Robots are getting smarter and more complex, with rapid progress in mechatronics, machine learning, and artificial intelligence (AI). Robots are learning to perceive better, do nimble tasks skillfully, and interact effectively with people around them. The advent of collaborative robots that can work alongside humans without cages is opening up new paradigms for teaching new skills to robots through demonstration. These transformational developments are giving rise to new business opportunities in the space of flexible assembly lines, smarter automated warehouses and distribution centers, as well as intelligent retail stores. New business models, such as Robotics-as-a-Service (RaaS), are emerging with the ability to scale up and down on demand, in place of a CAPEX-oriented acquisition of such systems.
The largest e-commerce businesses are delivering millions of packages a day. However, there are periodic reports about poor working conditions at fulfilment centers, some even decrying the fact that humans are being worked like robots. There are other jobs where humans can profit from a helping hand; truck loaders and baggage handlers everywhere are prone to musculoskeletal problems, apart from accidents and other hazards.
These jobs are not going away, as we demand that more goods be delivered at our doorsteps in a matter of hours. The market is opening up for robots. According to current market research1,2, the global industrial robotics market will increase from about $40 billion to $70 billion during 2016–2023 at a compound annual growth rate (CAGR) of about 10%. The collaborative robot (cobot) market is also increasing—at a rate of about 56% (CAGR)—and will reach about $4 billion by 2023, indicating aggressive adoption of cobots.3 With these emerging trends, we at TCS Research have focused on the following specific areas related to robotics:
Robots for warehouses and shop floors
Automated pick-and-place robots for e-commerce fulfillment centers: Based on the order list received from a user, this robot is capable of identifying and picking the items directly from the rack and putting them into the packing box, which is then shipped to the user. Some of the core technologies developed for this project include a deep learning-based system for recognizing and segmenting thousands of stock-keeping units (SKUs) in a clutter, computing
necessary motion trajectories for robot end-effectors to reach targets while avoiding obstacles en route, and space optimization within shipping boxes. Alternatively, several e-tailers use a highly autonomous and dense goods-topicker model.4 The process starts when the robots send item totes to picking stations where autonomous robots pick and pack the final order by undertaking semantic and/or instance segmentation, optimal grasping, and final packing into shipping boxes.

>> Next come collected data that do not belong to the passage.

(** C2, as amended.  In a run of [selectFile] in which the picker resolved
    with [P] and the digest request was rejected with [e]: afterwards
    [hashResult] is empty, [filePath] is [P], and the request was the one
    for [P].  When [String(e)] yields a string, exactly one notification was
    shown, an error whose message is that string; when [String(e)] throws,
    none was shown.  Either way the run returns. *)
Theorem selectFile_digest_failure
    (s : State) (P : string) (e : JsValue)
    (c : Completion unit) (s' : State) (evs : list Event) :
  selectFile s = (c, s', evs) ->
  In (EvOpenSettled (Fulfilled (Some P))) evs ->
  In (EvInvokeSettled (Rejected e)) evs ->
  c = Returned tt /\
  hashResult s' = "" /\
  filePath s' = P /\
  requests evs = [("calculate_file_hash", {| arg_filePath := P |})] /\
  match js_String e with
  | inl text =>
      notifications evs =
        [ {| title := calculateHash_title; message := text; type := "error" |} ]
  | inr _ => notifications evs = []
  end.
Proof.
  intros Hrun Hpick Hfail.
  rewrite selectFile_eq in Hrun.
  destruct (dialog s) as [|[[path|]|e1] rest].
  - inversion Hrun; subst. simpl in Hfail. intuition discriminate.
  - destruct (js_not path) eqn:Hpath.
    + inversion Hrun; subst. simpl in Hfail. intuition discriminate.
    + rewrite calculateHash_eq in Hrun; simpl in Hrun. rewrite Hpath in Hrun.
      destruct (backend s) as [|[digest|e2] rest'];
        [ | | destruct (js_String e2) as [text|thrown] eqn:Hstring ];
        inversion Hrun; subst; clear Hrun;
        unfold digest_request in Hpick, Hfail; simpl in Hpick, Hfail;
        try (exfalso; intuition discriminate);
        assert (path = P) by (intuition congruence);
        assert (e2 = e) by (intuition congruence);
        subst; rewrite Hstring; simpl; auto.
  - inversion Hrun; subst. simpl in Hfail. intuition discriminate.
  - inversion Hrun; subst. simpl in Hfail. intuition discriminate.
Qed.
Definition deleteStream (streamId : Z) : M Remote unit :=
  current ← gets streams;
  let updatedStreams :=
    filter (fun stream => id stream ≠ streamId) current in
  saveStreams updatedStreams;;
  u ← gets user;
  sb ← gets supabase;
  (match u with
   | Some _ =>
       if (sb : bool) then
         tryCatch
           (dbHelpers.deleteStream streamId;; mret tt)
           (fun err =>
              consoleError "Error deleting from database:" err;;
              toastError "Deleted locally, but failed to sync to cloud")
       else mret tt
   | None => mret tt
   end : M Remote unit);;
  toastSuccess "Stream deleted successfully! ✨".

Definition handleSync : M Remote unit := loadStreams.

End Home.
End Home.

(* ===================================================================== *)
(** * components/AccountManager.js: reconciliation *)
(* ===================================================================== *)

Module AccountManager.
Section AccountManager.
Context {Remote : Type} {backend : Backend Remote} {host : Host}.

(** [syncData], with the state of the component it reads ([user],
    [localStreams]) as arguments; [onSync] is [Home.handleSync]. *)
Definition syncData (user : option UserId) (localStreams : list Stream)
    : M Remote unit :=
  sb ← gets supabase;
  match user with
  | Some userId =>
      if negb sb then mret tt
      else
        tryCatch
          ((if bool_decide (0 < length localStreams)%nat then
              dbHelpers.syncLocalData userId localStreams;;
              toastSuccess "Data synced successfully!"
            else mret tt);;
           dbStreams ← dbHelpers.getStreams userId;
           (if bool_decide (0 < length dbStreams)%nat then
              setItem dbStreams;;
              toastSuccess "Data downloaded successfully!"
            else mret tt);;
           Home.handleSync)
          (fun e =>
             consoleError "Sync error:" e;;
             toastError "Failed to sync data")
  | None => mret tt
  end.

End AccountManager.
End AccountManager.

(* ===================================================================== *)
(** * components/CaptionGenerator.js: the caption template engine *)
(* ===================================================================== *)

Module CaptionGenerator.

(** An agency profile, as [AgencyTemplates] stores it. *)
Record Agency : Type := {
  agency_id : Z;
  name : jsstring;
  templates : gmap jsstring jsstring
}.

(** The keys of the [generatedCaptions] object: [all_items], or the id of
    an item. *)
Inductive CaptionKey : Type :=
  | all_items
  | itemKey (itemId : Z).

#[global] Instance CaptionKey_eq_dec : EqDecision CaptionKey.
Proof. solve_decision. Defined.

#[global] Instance CaptionKey_countable : Countable CaptionKey :=
  inj_countable'
    (fun k => match k with all_items => None | itemKey i => Some i end)
    (fun o => match o with None => all_items | Some i => itemKey i end)
    (fun k => match k with all_items => eq_refl | itemKey _ => eq_refl end).

(** The props and state of the component.  [selectedAgency] is the value of
    the agency select: [None] for the empty string of the default entry,
    [Some n] for an entry whose value [parseInt] reads as [n]. *)
Record State : Type := {
  selectedPlatform : jsstring;
  selectedAgency : option Z;
  agencies : list Agency;
  streamData : option Stream;
  generatedCaptions : gmap CaptionKey jsval;
  cg_console : list ConsoleMsg;
  cg_toasts : list Toast
}.

(** The ids of the [PLATFORMS] the component offers. *)
Definition PLATFORMS : list jsstring :=
  [str "imvu_feed"; str "ig_feed"; str "request"; str "end_stream"].

Definition nl : jsstring := ["010"%char].

Definition defaultTemplates : gmap jsstring jsstring :=
  list_to_map
    [ (str "imvu_feed",
       str "⚜️{agency_name}⚜️ present Shop Stream @{creator_imvu_avatar}" ++ nl ++ nl
       ++ str "❤️ Product name(s): {item_names}" ++ nl
       ++ str "❤️ Product ID(s): {product_ids}" ++ nl
       ++ str "❤️ Shop ID: {creator_shop_id}");
      (str "ig_feed",
       str "{agency_name} present Shop Stream Creator {creator_imvu_avatar} | @{creator_ig_handle}" ++ nl ++ nl
       ++ str "#shop{creator_imvu_avatar}" ++ nl ++ nl
       ++ str "❤️ Product name: {item_name}" ++ nl
       ++ str "❤️ Product ID: {product_id}" ++ nl
       ++ str "❤️ Shop ID: {creator_shop_id}" ++ nl
       ++ str "❤️ @{agency_ig_handle}" ++ nl
       ++ str "❤️ Model: @{model_ig_handle}" ++ nl ++ nl
       ++ str "#imvu #creator #{agency_hashtag} #imvumodelagency #imvustreamer #imvustreaming #imvumodel #imvumodels #imvucollaboration #imvufashion #imvulifestyle #imvupictureperfect #imvuphoto #imvuinstagram #imvushop #imvuoutfits #imvustyle #imvustudiobeta #imvubeauty #imvudiscover #imvudiscoverfeed #imvuavi #welovecreativity");
      (str "request",
       str "Hi @{creator_imvu_avatar}! I'd love to showcase {item_name} in my next stream. Product ID: {product_id}");
      (str "end_stream",
       str "Thank you for watching! Don't forget to check out {item_name} by @{creator_imvu_avatar} - {product_id}") ].

(** [templates[platform] || ''] *)
Definition getDefaultTemplate (platform : jsstring) : jsval :=
  jsOr (getProp defaultTemplates platform) (JString []).

(** [selectedPlatform === 'imvu_feed' || selectedPlatform === 'ig_feed'] *)
Definition isFeed (platform : jsstring) : bool :=
  bool_decide (platform = str "imvu_feed") || bool_decide (platform = str "ig_feed").

Section Render.
Context {host : Host}.

(** The template of the selected agency, or else the default one (the
    first lines of [generateCaptionForItem] and of
    [generateSingleCaptionForAllItems]). *)
Definition resolveTemplate (st : State) : jsval :=
  let template :=
    match selectedAgency st with
    | Some agencyId =>
        let agency :=
          List.find (fun a => bool_decide (agency_id a = agencyId)) (agencies st) in
        jsOr (match agency with
              | Some a => getProp (templates a) (selectedPlatform st)
              | None => JUndefined
              end) (JString [])
    | None => JString []
    end in
  if truthy template then template
  else getDefaultTemplate (selectedPlatform st).

(** [streamData.due_date ? new Date(streamData.due_date).toLocaleDateString() : ''] *)
Definition dueDateText (sd : Stream) : jsstring :=
  match due_date sd with
  | Some t => toLocaleDateString t
  | None => []
  end.

(** The [variables] object of [generateCaptionForItem], in the order of
    its keys. *)
Definition itemVariables (sd : Stream) (item : StreamItem)
    : list (jsstring * jsstring) :=
  [ (str "item_name", orDefault (Some (item_name item)) (str "Item"));
    (str "creator_name", orDefault (Some (creator_name item)) (str "Creator"));
    (str "creator_imvu_avatar", orDefault (creator_imvu_avatar item) (str "Creator"));
    (str "creator_ig_handle", orDefault (creator_ig_handle item) []);
    (str "creator_ig_shop_handle", orDefault (creator_ig_shop_handle item) []);
    (str "product_id", orDefault (product_id item) []);
    (str "agency_name", orDefault (agency_name sd) (str "Agency"));
    (str "stream_type", orDefault (stream_type sd) (str "showcase"));
    (str "due_date", dueDateText sd) ].

(** A value that is no string has no [replace] method. *)
Definition generateCaptionForItem (st : State) (item : StreamItem)
    : Result jsstring :=
  match resolveTemplate st, streamData st with
  | JString template, Some sd => Ok (substitute (itemVariables sd item) template)
  | _, _ => Throw TypeError
  end.

(** The [basicVariables] object of [generateSingleCaptionForAllItems], in
    the order in which its keys are added. *)
Definition basicVariables (platform : jsstring) (sd : Stream)
    : list (jsstring * jsstring) :=
  let firstItem := head (items sd) in
  [ (str "agency_name", orDefault (agency_name sd) (str "Agency"));
    (str "stream_type", orDefault (stream_type sd) (str "showcase"));
    (str "due_date", dueDateText sd);
    (str "creator_imvu_avatar",
     orDefault (firstItem ≫= creator_imvu_avatar) (str "Creator"));
    (str "creator_ig_handle", orDefault (firstItem ≫= creator_ig_handle) []);
    (str "creator_shop_id", orDefault (firstItem ≫= creator_id) []);
    (str "agency_ig_handle",
     match agency_name sd with
     | Some (c :: r) =>
         str "@" ++ underscoreSpaces (toLowerCase (c :: r)) ++ str "_agency"
     | _ => str "@agency"
     end);
    (str "agency_hashtag",
     match agency_name sd with
     | Some (c :: r) =>
         underscoreSpaces (toUpperCase (c :: r)) ++ str "_MODELING_AGENCY"
     | _ => str "AGENCY"
     end);
    (str "model_ig_handle", orDefault (model_ig_handle sd) (str "@model_handle")) ]
  ++
  (if bool_decide (platform = str "imvu_feed") then
     [ (str "item_names",
        join (str ", ") (map (fun item => Some (item_name item)) (items sd)));
       (str "product_ids",
        join (str ", ") (map (fun item => product_id item) (items sd))) ]
   else
     [ (str "item_name",
        orDefault (item_name <$> firstItem) (str "Item"));
       (str "product_id", orDefault (firstItem ≫= product_id) []) ]).

Definition generateSingleCaptionForAllItems (st : State) : Result jsval :=
  match streamData st with
  | None => Ok (JString [])
  | Some sd =>
      let template := resolveTemplate st in
      if isFeed (selectedPlatform st) then
        match template with
        | JString caption =>
            Ok (JString (substitute (basicVariables (selectedPlatform st) sd) caption))
        | _ => Throw TypeError
        end
      else Ok template
  end.

Definition setGeneratedCaptions (c : gmap CaptionKey jsval) (st : State) : State :=
  {| selectedPlatform := selectedPlatform st;
     selectedAgency := selectedAgency st; agencies := agencies st;
     streamData := streamData st; generatedCaptions := c;
     cg_console := cg_console st; cg_toasts := cg_toasts st |}.

(** The [catch] block of [generateCaptions]. *)
Definition failed (e : Exn) (st : State) : State :=
  {| selectedPlatform := selectedPlatform st;
     selectedAgency := selectedAgency st; agencies := agencies st;
     streamData := streamData st; generatedCaptions := generatedCaptions st;
     cg_console := cg_console st ++ [ConsoleError "Error generating captions:" e];
     cg_toasts := cg_toasts st ++ [ToastError "Failed to generate captions"] |}.

(** The loop [for (const item of streamData.items) { captions[item.id] =
    await generateCaptionForItem(item) }] over the local object
    [captions]. *)
Fixpoint captionLoop (st : State) (l : list StreamItem)
    (captions : gmap CaptionKey jsval) : Result (gmap CaptionKey jsval) :=
  match l with
  | [] => Ok captions
  | item :: rest =>
      match generateCaptionForItem st item with
      | Ok caption =>
          captionLoop st rest (<[itemKey (item_id item) := JString caption]> captions)
      | Throw e => Throw e
      end
  end.

(** [generateCaptions]; the [loading] flag is not modelled. *)
Definition generateCaptions (st : State) : State :=
  match streamData st with
  | None => st
  | Some sd =>
      if isFeed (selectedPlatform st) then
        match generateSingleCaptionForAllItems st with
        | Ok singleCaption => setGeneratedCaptions {[ all_items := singleCaption ]} st
        | Throw e => failed e st
        end
      else
        match captionLoop st (items sd) ∅ with
        | Ok captions => setGeneratedCaptions captions st
        | Throw e => failed e st
        end
  end.

End Render.
End CaptionGenerator.

(* ===================================================================== *)
(** * Reading aids for the statements below *)
(* ===================================================================== *)

(** ** Templates as token lists

    The reading of a template the specification has in mind: text with
    [{name}] placeholders, every placeholder filled in one simultaneous
    pass, nothing scanned twice. *)
Module TemplateSpec.

Inductive Token : Type :=
  | Text (s : jsstring)
  | Hole (name : jsstring).

Definition tokenText (tok : Token) : jsstring :=
  match tok with
  | Text s => s
  | Hole k => placeholder k
  end.

Definition templateText (toks : list Token) : jsstring :=
  concat (map tokenText toks).

(** The value of the first variable named [k]. *)
Fixpoint lookupVar (vars : list (jsstring * jsstring)) (k : jsstring)
    : option jsstring :=
  match vars with
  | [] => None
  | (k', v) :: rest => if bool_decide (k' = k) then Some v else lookupVar rest k
  end.

Definition fillToken (vars : list (jsstring * jsstring)) (tok : Token) : Token :=
  match tok with
  | Text s => Text s
  | Hole k =>
      match lookupVar vars k with
      | Some v => Text v
      | None => Hole k
      end
  end.

(** Simultaneous substitution: every placeholder with a variable becomes
    that variable's value, every other token stays. *)
Definition specRender (vars : list (jsstring * jsstring)) (toks : list Token)
    : jsstring :=
  templateText (map (fillToken vars) toks).

Definition hasChar (c : ascii) (s : jsstring) : bool := existsb (Ascii.eqb c) s.

(** Text without an opening brace; names without braces. *)
Definition wfToken (tok : Token) : bool :=
  match tok with
  | Text s => negb (hasChar "{" s)
  | Hole k => negb (hasChar "{" k) && negb (hasChar "}" k)
  end.

Definition wfTemplate (toks : list Token) : bool := forallb wfToken toks.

Automated Truck Loose-Loading Systems (ATLS): We explore the automation of manual processes involved in loose loading or unloading trucks and palletizing and de-palletizing goods by using robots in a closed-loop operation. Some of the challenges include identifying the size and shape of packets in a cluttered environment and poor illumination. High throughput is essential while ensuring closed-space packing with minimum failures. Dealing with dynamic and unstructured environments is a key requirement. The ATLS solves a huge problem: efficient utilization of transport by dead-pile or loose loading (95%), as compared to standard pallets (60%), provided the robotic loading and unloading matches forklift-driven operations speed.
Fleet Management Systems (FMS) for Autonomous Mobile Robots (AMR): We are looking into problems of Multi-Robot Task Allocation (MRTA) and Multi-Agent Path Finding (MAPF). Significant costs are incurred over internal transport, which carry parcels, parts, and totes within factories, terminals, and fulfillment centers. The task allocation problem is solved by using an auction-based system with dependencies, where each agent bids for tasks and the one with the best bid gets the task. The bidding mechanism is based on a utility function, one for each agent that best describes its ability to execute the task at hand. The second problem (MAPF) aims at finding paths for all agents that minimize deadlock and livelock situations and avoid collision with other agents. These processes will be further extended for distributing work between robot- and human-driven machines working together in shops and warehouses. Further extensions done by our academic partners will provide the ability for more than one robot to collaborate and manoeuver large items in constrained spaces, as a team.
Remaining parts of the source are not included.